Practical Guidance for Designers and Operators

Choosing the Right Atomisation Method

Selection depends on desired droplet size, throughput, and the liquid’s properties. For very fine droplets and precise deposition, ultrasonic or electrostatic methods can be advantageous. For robust, high-volume spraying, hydraulic or rotary atomisers may be more economical. Always consider maintenance, energy use and the materials involved when choosing a system.

Optimising Droplet Size for Your Process

Smaller droplets evaporate more quickly and can improve combustion or coating quality, but they may drift more readily. Larger droplets deposit more predictably but may require more energy to atomise. A balance is achieved by tuning pressure, flow rate, nozzle geometry and ambient conditions such as temperature and humidity.

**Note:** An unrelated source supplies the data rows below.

(** A response whose id has no PendingRequest only adds a log entry. *)
Lemma on_response_stray now id r st :
  find_pending id (pending st) = None ->
  on_response now id r st =
  mkEngine (next_id st) (waiting st) (pending st) (wire st) (results st)
    (log st ++ ["discarded response without pending request"%string]).
Proof. intros H. unfold on_response. by rewrite H. Qed.

(** Claim C1: when the timeout of an outstanding request elapses, its
    caller receives [RequestTimeout] and the in-flight table holds no
    entry with that id any more; a response whose id has no pending
    entry (late, duplicate or unknown) is only logged: the id counter,
    the invoke queue, the in-flight table, the written requests and the
    outcomes of every other caller are untouched, and no fault arises.
    In particular the late response to a timed-out request is ignored. *)
Theorem timeout_then_late_response_ignored st :
  reachable st ->
  (forall p now, p ∈ pending st -> p_deadline p <= now ->
     (p_ticket p, ORequestTimeout) ∈ results (tick now st) /\
     find_pending (p_id p) (pending (tick now st)) = None /\
     (forall now' r,
        on_response now' (p_id p) r (tick now st) =
        mkEngine (next_id (tick now st)) (waiting (tick now st))
          (pending (tick now st)) (wire (tick now st))
          (results (tick now st))
          (log (tick now st)
             ++ ["discarded response without pending request"%string]))) /\
  (forall now id r, find_pending id (pending st) = None ->
     on_response now id r st =
     mkEngine (next_id st) (waiting st) (pending st) (wire st) (results st)
       (log st ++ ["discarded response without pending request"%string])).
Proof.
  intros Hr. pose proof (reachable_inv st Hr) as Hinv. split.
  - intros p now Hp Hdl.
    assert (pending st = [p]) as Hps.
    { destruct Hinv as [H1 _ _ _].
      destruct (pending st) as [|q [|q' qs]] eqn:E; simpl in H1; [set_solver| |lia].
      apply list_elem_of_singleton in Hp. by subst. }
    assert (p_id p < next_id st) as Hlt by (apply (inv_pending_lt _ Hinv); done).
    assert (find_pending (p_id p) (pending (tick now st)) = None) as Hnone.
    { apply find_pending_none. intros q Hq. unfold tick in Hq.
      apply dispatch_pending_ids in Hq as [Hq|Hq]; simpl in Hq.
      - rewrite Hps in Hq. simpl in Hq. unfold expired in Hq.
        assert ((p_deadline p <=? now) = true) as E by (apply Nat.leb_le; lia).
        rewrite E in Hq. simpl in Hq. set_solver.
      - lia. }
    split; [|split].
    + unfold tick. rewrite dispatch_results. simpl. rewrite Hps. simpl.
      unfold expired.
      assert ((p_deadline p <=? now) = true) as E by (apply Nat.leb_le; lia).
      rewrite E. set_solver.
    + done.
    + intros now' r. by apply on_response_stray.
  - intros now id r H. by apply on_response_stray.
Qed.

(** Claim C2: on every connection at most one request is in flight at
    any instant, and an [invoke] issued while a request is outstanding
    is appended to the invoke queue without anything being written to
    the pipe. *)
Theorem at_most_one_request_in_flight st :
  reachable st ->
  length (pending st) <= 1 /\
  (forall c now, pending st <> [] ->
     wire (invoke c now st) = wire st /\
     pending (invoke c now st) = pending st /\
     waiting (invoke c now st) = waiting st ++ [c]).
Proof.
  intros Hr. split; [apply (inv_single _ (reachable_inv st Hr))|].
  intros c now Hne. unfold invoke, dispatch. simpl.
  destruct (pending st) as [|p ps]; [done|]. simpl. done.
Qed.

Material Compatibility and Safety

Ensure that liquids, additives and any cleaners used with atomisation equipment are compatible with seals, gaskets and wetted parts. Regular inspection for wear, corrosion and fouling preserves performance and reduces the risk of leaks or contamination.

Conclusion: The Central Role of Atomisation

Atomisation is more than a technical term; it describes a fundamental process that underpins efficiency, consistency and innovation across sectors as diverse as energy, manufacturing, agriculture and healthcare. By understanding the mechanisms that govern droplet formation and deploying the right technology for each application, engineers can achieve better performance, lower costs and improved environmental stewardship. As new materials, smarter controls and advanced modelling continue to mature, Atomisation stands as a pivotal capability in the toolbox of modern engineering and science.